### [EXERCISE]
For the records that follow, give the number of lines in which the word "Hfields" occurs, with nothing added.

[Start of section]

(** What the specification asks of the options of a query: [limit] and
    [offset] are bindings, and the text does not vary with them. *)
Definition options_out_of_band : Prop :=
  forall tableName query select orderBy forUpdate
         limit offset text values limit' offset' text' values',
    CockroachDBAdapter._buildSelectQuery
      tableName query select orderBy limit offset forUpdate
      = Return (text, values) ->
    CockroachDBAdapter._buildSelectQuery
      tableName query select orderBy limit' offset' forUpdate
      = Return (text', values') ->
    truthy limit = truthy limit' ->
    truthy offset = truthy offset' ->
    text = text' /\
    (truthy limit = true -> In limit values) /\
    (truthy offset = true -> In offset values).

(** What the specification asks of [addAdapter]: after it, [connect] with
    the name dispatches to the class, whatever the facade holds. *)
Definition dispatches_to_added (key : string -> value -> string) : Prop :=
  forall type Ctor config o adapters',
    addAdapter (factory o) type Ctor = Return adapters' ->
    validate type config = Return tt ->
    exists r o1,
      connect_with key type config
        (mkOrm (connections o) adapters' (objects o)) = (Return r, o1) /\
      class <$> deref (objects o1) r = Some Ctor.

End Statements.

(** * Properties of the facade and of the factory *)

Module FacadeProperties.
Import ConfigValidator DatabaseFactory UniversalORM Statements.

Lemma assoc_set_eq {A} k (a : A) l : assoc k (assoc_set k a l) = Some a.
Proof.
  induction l as [|[k' a'] l IH]; simpl.
  - by rewrite String.eqb_refl.
  - destruct (String.eqb k k') eqn:E; simpl; rewrite ?String.eqb_refl, ?E; done.
Qed.

Lemma assoc_set_ne {A} k k' (a : A) l :
  k <> k' -> assoc k' (assoc_set k a l) = assoc k' l.
Proof.
  intros Hne. induction l as [|[k0 a0] l IH]; simpl.
  - destruct (String.eqb k' k) eqn:E; [|done].
    apply String.eqb_eq in E. congruence.
  - destruct (String.eqb k k0) eqn:E; simpl.
    + apply String.eqb_eq in E. subst k0.
      destruct (String.eqb k' k) eqn:E'; [|done].
      apply String.eqb_eq in E'. congruence.
    + by rewrite IH.
Qed.

Lemma check_fields_missing config fields :
  check_fields config fields =
  match missing config fields with
  | [] => Return tt
  | field :: _ => Throw (Error ("Missing required field: " +:+ field))
  end.
Proof.
  induction fields as [|f fields IH]; simpl; [done|].
  destruct (negb (truthy (get config f))); simpl; done.
Qed.

Lemma connect_with_cases key type config o :
  connect_with key type config o =
  match validate type config with
  | Throw e =>
      (Throw (DatabaseError ("Connection failed: " +:+ message e)), o)
  | Return _ =>
      match Map_get (key type config) (connections o) with
      | Some c => (Return c, o)
      | None =>
          match factory o !! toLowerCase type with
          | None =>
              (Throw (DatabaseError
                        ("Connection failed: " +:+
                         ("Unsupported database type: " +:+ type))), o)
          | Some C =>
              (Return (length (objects o)),
               mkOrm (Map_set (key type config) (length (objects o))
                              (connections o))
                     (factory o) (objects o ++ [mkInstance C config]))
          end
      end
  end.
Proof.
  unfold connect_with, createDatabase, new.
  destruct (validate type config); [|done].
  destruct (Map_get _ _); [done|].
  destruct (factory o !! toLowerCase type); [done|].
  by destruct o.
Qed.

(** C2. A second [connect] with the same type and config returns the very
    object that the first returned, and allocates nothing. The first call
    itself returns the cached object when the key has an entry, and only
    otherwise has the factory construct one, a new object of the class
    registered for the type, which it registers under the key. *)
Theorem connect_twice_same_instance
    (key : string -> value -> string) type config o r o1 :
  connect_with key type config o = (Return r, o1) ->
  connect_with key type config o1 = (Return r, o1) /\
  match Map_get (key type config) (connections o) with
  | Some cached => r = cached /\ o1 = o
  | None =>
      deref (objects o) r = None /\
      exists AdapterClass,
        factory o !! toLowerCase type = Some AdapterClass /\
        objects o1 = objects o ++ [mkInstance AdapterClass config] /\
        deref (objects o1) r = Some (mkInstance AdapterClass config) /\
        connections o1 = Map_set (key type config) r (connections o)
  end.
Proof.
  rewrite !connect_with_cases.
  destruct (validate type config) eqn:Hv; [|done].
  destruct (Map_get (key type config) (connections o)) as [c|] eqn:Hget.
  - intros [= <- <-]. by rewrite Hget.
  - destruct (factory o !! toLowerCase type) as [C|] eqn:HC; [|done].
    intros [= <- <-]. simpl. unfold Map_get, Map_set.
    rewrite assoc_set_eq. split; [done|]. split.
    + unfold deref. apply nth_error_None. lia.
    + exists C. repeat split; try done.
      unfold deref. rewrite nth_error_app2; [|lia].
      by rewrite Nat.sub_diag.
Qed.

Lemma connect_twice_same_instance_witness :
  let config := VObj [("host", VStr "localhost"); ("port", VNum 6379)] in
  let o1 := mkOrm [("redis-undefined", 0%nat)] adapters0
                  [mkInstance RedisAdapter config] in
  connect "redis" config init = (Return 0%nat, o1) /\
  connect "redis" config o1 = (Return 0%nat, o1).
Proof.
  intros config o1.
  assert (H : connect "redis" config init = (Return 0%nat, o1))
    by (vm_compute; reflexivity).
  split; [exact H|].
  exact (proj1 (connect_twice_same_instance connectionKey _ _ _ _ _ H)).
Defined.


(** C3. The cache key does not tell logical connections apart. With the
    key of index.js two redis servers on different hosts and ports share
    the key [redis-undefined], so the second [connect] returns the adapter
    of the first server; with the key of index.ts one database name on two
    hosts still gives one key; and one connection written with two letter
    cases of its type gives two keys, although the factory builds the same
    class for both. *)
Theorem connect_key_collisions :
  let a := VObj [("host", VStr "cache-a"); ("port", VNum 6379)] in
  let b := VObj [("host", VStr "cache-b"); ("port", VNum 6380)] in
  let p := VObj [("host", VStr "db1"); ("port", VNum 5432);
                 ("database", VStr "app"); ("user", VStr "u");
                 ("password", VStr "s")] in
  let q := VObj [("host", VStr "db2"); ("port", VNum 5432);
                 ("database", VStr "app"); ("user", VStr "u");
                 ("password", VStr "s")] in
  (exists o1,
     connect "redis" a init = (Return 0%nat, o1) /\
     connect "redis" b o1 = (Return 0%nat, o1) /\
     deref (objects o1) 0%nat = Some (mkInstance RedisAdapter a)) /\
  connectionKey "redis" a = "redis-undefined" /\
  connectionKey "redis" b = "redis-undefined" /\
  (exists o1,
     connect_ts "postgres" p init = (Return 0%nat, o1) /\
     connect_ts "postgres" q o1 = (Return 0%nat, o1) /\
     deref (objects o1) 0%nat = Some (mkInstance PostgresAdapter p)) /\
  connectionKey_ts "postgres" p = connectionKey_ts "postgres" q /\
  connectionKey "Redis" a <> connectionKey "redis" a /\
  (exists o1 o2,
     connect "Redis" a init = (Return 0%nat, o1) /\
     connect "redis" a o1 = (Return 1%nat, o2) /\
     class <$> deref (objects o2) 0%nat = class <$> deref (objects o2) 1%nat).
Proof.
  intros a b p q.
  split; [eexists; by vm_compute|].
  split; [by vm_compute|]. split; [by vm_compute|].
  split; [eexists; by vm_compute|].
  split; [by vm_compute|]. split; [by vm_compute|].
  eexists _, _. by vm_compute.
Qed.

(** C7 (the claim as the specification words it, refuted). A redis config
    with neither host nor port is rejected with a [DatabaseError] whose
    message names [host] and not [port]. *)
Lemma connect_redis_names_host_only :
  ~ names_every_missing_field "redis" (VObj []) init /\
  missing (VObj []) ["host"; "port"] = ["host"; "port"] /\
  (connect "redis" (VObj []) init).1 =
    Throw (DatabaseError "Connection failed: Missing required field: host").
Proof.
  split; [|split; by vm_compute].
  intros H.
  destruct (H ["host"; "port"]) as (e & He & _ & Hall);
    [by vm_compute | by vm_compute |].
  vm_compute in He. injection He as <-.
  specialize (Hall "port"). vm_compute in Hall.
  assert (false = true) by (apply Hall; right; left; reflexivity).
  discriminate.
Qed.

(** C7 (amended). When required fields are missing, [connect] fails with a
    [DatabaseError] whose message names the first of them in the order of
    the table, and no other; nothing is constructed or cached. *)
Theorem connect_names_first_missing_field
    (key : string -> value -> string) type config o fields field rest :
  type <> "" ->
  truthy config = true ->
  typeof config = "object" ->
  assoc (toLowerCase type) requiredFields = Some fields ->
  missing config fields = field :: rest ->
  connect_with key type config o =
    (Throw (DatabaseError
              ("Connection failed: " +:+
               ("Missing required field: " +:+ field))), o).
Proof.
  intros Htype Htruthy Hobj Hfields Hmissing.
  rewrite connect_with_cases. unfold validate.
  destruct (String.eqb type "") eqn:E;
    [apply String.eqb_eq in E; done|].
  rewrite Htruthy, Hobj, Hfields. simpl.
  by rewrite check_fields_missing, Hmissing.
Qed.

Lemma connect_names_first_missing_field_witness :
  connect "Postgres" (VObj [("host", VStr "db1"); ("user", VStr "u")]) init =
    (Throw (DatabaseError "Connection failed: Missing required field: port"),
     init).
Proof.
  apply (connect_names_first_missing_field connectionKey "Postgres" _ init
           ["host"; "port"; "database"; "user"; "password"]
           "port" ["database"; "password"]);
    [discriminate | reflexivity | reflexivity | reflexivity | reflexivity].
Defined.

[End of section]

### [SOLUTION]
2